++++ GIVEN RECORDS ++++

(** [Spin]: a loop did not end within its fuel, or waits for a lock that
    nobody gives back. [Undef]: an access out of an array. *)
Inductive outcome (A : Type) := Ret (a : A) | Spin | Undef.
Arguments Ret {A} _.
Arguments Spin {A}.
Arguments Undef {A}.

#[export] Instance outcome_bind : MBind outcome := fun A B f m => match m with Ret a => f a | Spin => Spin | Undef => Undef end.

(** ** Accesses *)

Definition node_in (i : Z) : bool := (0 <=? i) && (i <? NUM_SEGMENTS + 2).
Definition mark_in (i : Z) : bool := (0 <=? i) && (i <? NUM_SEGMENTS).

Definition GET_NODE_PTR (l : lazylist_t) (i : Z) : outcome lazylist_node_t := if node_in i then Ret (nodes l i) else Undef.
Definition IS_NODE_MARKED (l : lazylist_t) (i : Z) : outcome bool := if mark_in i then Ret (negb (marks l i =? 0)) else Undef.

Definition upd {A} (i : Z) (v : A) (f : Z -> A) : Z -> A := fun j => if j =? i then v else f j.
Definition with_nodes (f : Z -> lazylist_node_t) (l : lazylist_t) : lazylist_t := mk_list (head_idx l) (free_head_idx l) (free_head_lock l) f (marks l).
Definition with_free_head (i : Z) (l : lazylist_t) : lazylist_t := mk_list (head_idx l) i (free_head_lock l) (nodes l) (marks l).
Definition with_free_lock (v : Z) (l : lazylist_t) : lazylist_t := mk_list (head_idx l) (free_head_idx l) v (nodes l) (marks l).

Definition set_node (i : Z) (g : lazylist_node_t -> lazylist_node_t) (l : lazylist_t) : outcome lazylist_t :=
  if node_in i then Ret (with_nodes (upd i (g (nodes l i)) (nodes l)) l) else Undef.
Definition set_mark (i v : Z) (l : lazylist_t) : outcome lazylist_t :=
  if mark_in i then Ret (mk_list (head_idx l) (free_head_idx l) (free_head_lock l) (nodes l) (upd i v (marks l))) else Undef.

Definition with_idx (v : Z) (n : lazylist_node_t) := mk_node v (range n) (lock n) (next_idx n).
Definition with_range (v : lazylist_range_t) (n : lazylist_node_t) := mk_node (idx n) v (lock n) (next_idx n).
Definition with_lock (v : Z) (n : lazylist_node_t) := mk_node (idx n) (range n) v (next_idx n).
Definition with_next (v : Z) (n : lazylist_node_t) := mk_node (idx n) (range n) (lock n) v.
Definition with_left (v : Z) (n : lazylist_node_t) := with_range (mk_range v (right (range n))) n.
Definition with_right (v : Z) (n : lazylist_node_t) := with_range (mk_range (left (range n)) v) n.

(** [spin_lock_lock] and [spin_lock_unlock] on a node, and on the free list. *)
Definition lock_node (i : Z) (l : lazylist_t) : outcome lazylist_t :=
  n ← GET_NODE_PTR l i; if negb (lock n =? 0) then Spin else set_node i (with_lock (Z.lor (lock n) 1)) l.
Definition unlock_node (i : Z) (l : lazylist_t) : outcome lazylist_t := set_node i (with_lock 0) l.
Definition lock_free (l : lazylist_t) : outcome lazylist_t :=
  if negb (free_head_lock l =? 0) then Spin else Ret (with_free_lock (Z.lor (free_head_lock l) 1) l).
Definition unlock_free (l : lazylist_t) : lazylist_t := with_free_lock 0 l.

(** ** Operations *)

(** The loop of [lazylist_init]: node [i], then the following [n - 1]. *)
Fixpoint init_loop (n : nat) (i : Z) (l : lazylist_t) : outcome lazylist_t :=
  match n with
  | O => Ret l
  | S n' =>
      l ← set_node i (fun nd => with_lock 0 (with_next (u32 (i + 1)) (with_idx i nd))) l;
      l ← set_mark i 0 l;
      init_loop n' (i + 1) l
  end.

Definition lazylist_init (l : lazylist_t) (capacity : Z) : outcome lazylist_t :=
  let num_actual_nodes := u32 (capacity - 2) in
  l ← init_loop (Z.to_nat num_actual_nodes) 0 l;
  l ← set_node (u32 (num_actual_nodes - 1)) (with_next EOL) l;
  l ← set_node num_actual_nodes (fun _ => mk_node num_actual_nodes (mk_range INT32_MIN INT32_MIN) 0 (u32 (num_actual_nodes + 1))) l;
  l ← set_node (u32 (num_actual_nodes + 1)) (fun _ => mk_node (u32 (num_actual_nodes + 1)) (mk_range INT32_MAX INT32_MAX) 0 EOL) l;
  n ← GET_NODE_PTR l num_actual_nodes;
  Ret (mk_list (idx n) 0 0 (nodes l) (marks l)).

(** The result, the free node when it is 1. *)
Definition lazylist_get_free_node (l : lazylist_t) : outcome (Z * Z * lazylist_t) :=
  l ← lock_free l;
  '(res, free_node, l) ←
    (if negb (free_head_lock l =? EOL) then
       n ← GET_NODE_PTR l (free_head_idx l);
       Ret (1, free_head_idx l, with_free_head (next_idx n) l)
     else Ret (0, 0, l));
  Ret (res, free_node, unlock_free l).

Definition lazylist_put_free_node (freed_node : Z) (l : lazylist_t) : outcome lazylist_t :=
  l ← lock_free l;
  l ← set_node freed_node (with_next (free_head_idx l)) l;
  n ← GET_NODE_PTR l freed_node;
  Ret (unlock_free (with_free_head (idx n) l)).

Fixpoint find_loop (fuel : nat) (r : lazylist_range_t) (pred curr : Z) (l : lazylist_t) : outcome (Z * Z) :=
  n ← GET_NODE_PTR l curr;
  if right (range n) <? left r then
    match fuel with O => Spin | S fuel' => find_loop fuel' r curr (next_idx n) l end
  else Ret (pred, curr).

(** The turns the list can need: one per node. *)
Definition FIND_FUEL : nat := 130.

(** [None]: 0 is returned. *)
Definition lazylist_find_pred (l : lazylist_t) (r : lazylist_range_t) : outcome (option (Z * Z)) :=
  '(pred, curr) ← find_loop FIND_FUEL r (head_idx l) (head_idx l) l;
  n ← GET_NODE_PTR l curr;
  Ret (if left (range n) <=? right r then None else Some (pred, curr)).

Definition lazylist_validate (l : lazylist_t) (pred curr : Z) : outcome bool :=
  p ← GET_NODE_PTR l pred;
  mp ← IS_NODE_MARKED l (idx p);
  if (mp : bool) then Ret false
  else
    c ← GET_NODE_PTR l curr;
    mc ← IS_NODE_MARKED l (idx c);
    Ret (negb mc && (next_idx p =? idx c)).

(** The part of [lazylist_insert] between the locks: [error], [to_delete]. *)
Definition insert_between (r : lazylist_range_t) (pred curr : Z) (l : lazylist_t) : outcome (Z * option Z * lazylist_t) :=
  p ← GET_NODE_PTR l pred;
  c ← GET_NODE_PTR l curr;
  let connects_left := (right (range p) + 1 =? left r) && (left (range p) >? INT32_MIN) in
  let connects_right := (right r + 1 =? left (range c)) && (left (range c) <? INT32_MAX) in
  if connects_left && connects_right then
    l ← set_node pred (with_right (right (range c))) l;
    l ← set_mark (idx c) 1 l;
    l ← set_node pred (with_next (next_idx c)) l;
    Ret (0, Some curr, l)
  else if connects_left then
    l ← set_node pred (with_right (right r)) l;
    Ret (0, None, l)
  else if connects_right then
    l ← set_node curr (with_left (left r)) l;
    Ret (0, None, l)
  else
    '(got, new, l) ← lazylist_get_free_node l;
    if got =? 0 then Ret (1, None, l)
    else
      l ← set_node new (with_range r) l;
      n ← GET_NODE_PTR l new;
      l ← set_mark (idx n) 0 l;
      l ← set_node new (fun nd => with_next (idx c) (with_lock 0 nd)) l;
      l ← set_node pred (with_next (idx n)) l;
      Ret (0, None, l).

Fixpoint lazylist_insert (fuel : nat) (r : lazylist_range_t) (l : lazylist_t) : outcome (Z * lazylist_t) :=
  match fuel with
  | O => Spin
  | S fuel' =>
      found ← lazylist_find_pred l r;
      match found with
      | None => Ret (0, l)
      | Some (pred, curr) =>
          l ← lock_node pred l;
          l ← lock_node curr l;
          valid ← lazylist_validate l pred curr;
          if (valid : bool) then
            '(error, to_delete, l) ← insert_between r pred curr l;
            l ← unlock_node curr l;
            l ← unlock_node pred l;
            l ← (match to_delete with Some d => lazylist_put_free_node d l | None => Ret l end);
            Ret (error, l)
          else
            l ← unlock_node curr l;
            l ← unlock_node pred l;
            lazylist_insert fuel' r l
      end
  end.

(** The range when 1 is returned, [None] when 0 is. *)
Fixpoint lazylist_pop_front (fuel : nat) (range_left : Z) (l : lazylist_t) : outcome (option lazylist_range_t * lazylist_t) :=
  match fuel with
  | O => Spin
  | S fuel' =>
      if head_idx l =? EOL then Ret (None, l)
      else
        head ← GET_NODE_PTR l (head_idx l);
        let front := next_idx head in
        f ← GET_NODE_PTR l front;
        let front_next := next_idx f in
        if left (range f) =? INT32_MAX then Ret (None, l)
        else if negb (u32 range_left =? RANGE_START_ANY) && negb (left (range f) =? range_left) then Ret (None, l)
        else
          l ← lock_node front l;
          l ← lock_node front_next l;
          valid ← lazylist_validate l front front_next;
          if valid && ((left (range f) =? range_left) || (u32 range_left =? RANGE_START_ANY)) then
            f ← GET_NODE_PTR l front;
            l ← set_mark (idx f) 1 l;
            fn ← GET_NODE_PTR l front_next;
            l ← set_node (head_idx l) (with_next (idx fn)) l;
            l ← unlock_node front_next l;
            l ← unlock_node front l;
            l ← lazylist_put_free_node (idx f) l;
            Ret (Some (range f), l)
          else
            l ← unlock_node front_next l;
            l ← unlock_node front l;
            lazylist_pop_front fuel' range_left l
  end.

(** ** The handlers *)

Record rb_state := mk_rb { rb_list : lazylist_t; next_expected_byte : Z }.

Definition ooorb_hh (s : rb_state) : outcome rb_state := l ← lazylist_init (rb_list s) NUM_SEGMENTS; Ret (mk_rb l 0).

(** A packet is the words [pkt_info]; with the state, the range popped. *)
Definition ooorb_ph (fuel : nat) (op w1 w2 : Z) (s : rb_state) : outcome (option lazylist_range_t * rb_state) :=
  let r := mk_range (s32 w1) (s32 w2) in
  if op =? 0 then
    '(_, l) ← lazylist_insert fuel r (rb_list s); Ret (None, mk_rb l (next_expected_byte s))
  else if op =? 1 then
    '(popped, l) ← lazylist_pop_front fuel (s32 (next_expected_byte s)) (rb_list s);
    Ret (popped, mk_rb l (match popped with Some r => u32 (right r + 1) | None => next_expected_byte s end))
  else Ret (None, s).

++++

Give back precisely the lines above that start at the line containing "(** [spin_lock_lock] and" and end at the line containing "Ret (res, free_node, unlock_free l).", inclusive. No other lines belong in the output.

● TASK RESPONSE
(** [spin_lock_lock] and [spin_lock_unlock] on a node, and on the free list. *)
Definition lock_node (i : Z) (l : lazylist_t) : outcome lazylist_t :=
  n ← GET_NODE_PTR l i; if negb (lock n =? 0) then Spin else set_node i (with_lock (Z.lor (lock n) 1)) l.
Definition unlock_node (i : Z) (l : lazylist_t) : outcome lazylist_t := set_node i (with_lock 0) l.
Definition lock_free (l : lazylist_t) : outcome lazylist_t :=
  if negb (free_head_lock l =? 0) then Spin else Ret (with_free_lock (Z.lor (free_head_lock l) 1) l).
Definition unlock_free (l : lazylist_t) : lazylist_t := with_free_lock 0 l.

(** ** Operations *)

(** The loop of [lazylist_init]: node [i], then the following [n - 1]. *)
Fixpoint init_loop (n : nat) (i : Z) (l : lazylist_t) : outcome lazylist_t :=
  match n with
  | O => Ret l
  | S n' =>
      l ← set_node i (fun nd => with_lock 0 (with_next (u32 (i + 1)) (with_idx i nd))) l;
      l ← set_mark i 0 l;
      init_loop n' (i + 1) l
  end.

Definition lazylist_init (l : lazylist_t) (capacity : Z) : outcome lazylist_t :=
  let num_actual_nodes := u32 (capacity - 2) in
  l ← init_loop (Z.to_nat num_actual_nodes) 0 l;
  l ← set_node (u32 (num_actual_nodes - 1)) (with_next EOL) l;
  l ← set_node num_actual_nodes (fun _ => mk_node num_actual_nodes (mk_range INT32_MIN INT32_MIN) 0 (u32 (num_actual_nodes + 1))) l;
  l ← set_node (u32 (num_actual_nodes + 1)) (fun _ => mk_node (u32 (num_actual_nodes + 1)) (mk_range INT32_MAX INT32_MAX) 0 EOL) l;
  n ← GET_NODE_PTR l num_actual_nodes;
  Ret (mk_list (idx n) 0 0 (nodes l) (marks l)).

(** The result, the free node when it is 1. *)
Definition lazylist_get_free_node (l : lazylist_t) : outcome (Z * Z * lazylist_t) :=
  l ← lock_free l;
  '(res, free_node, l) ←
    (if negb (free_head_lock l =? EOL) then
       n ← GET_NODE_PTR l (free_head_idx l);
       Ret (1, free_head_idx l, with_free_head (next_idx n) l)
     else Ret (0, 0, l));
  Ret (res, free_node, unlock_free l).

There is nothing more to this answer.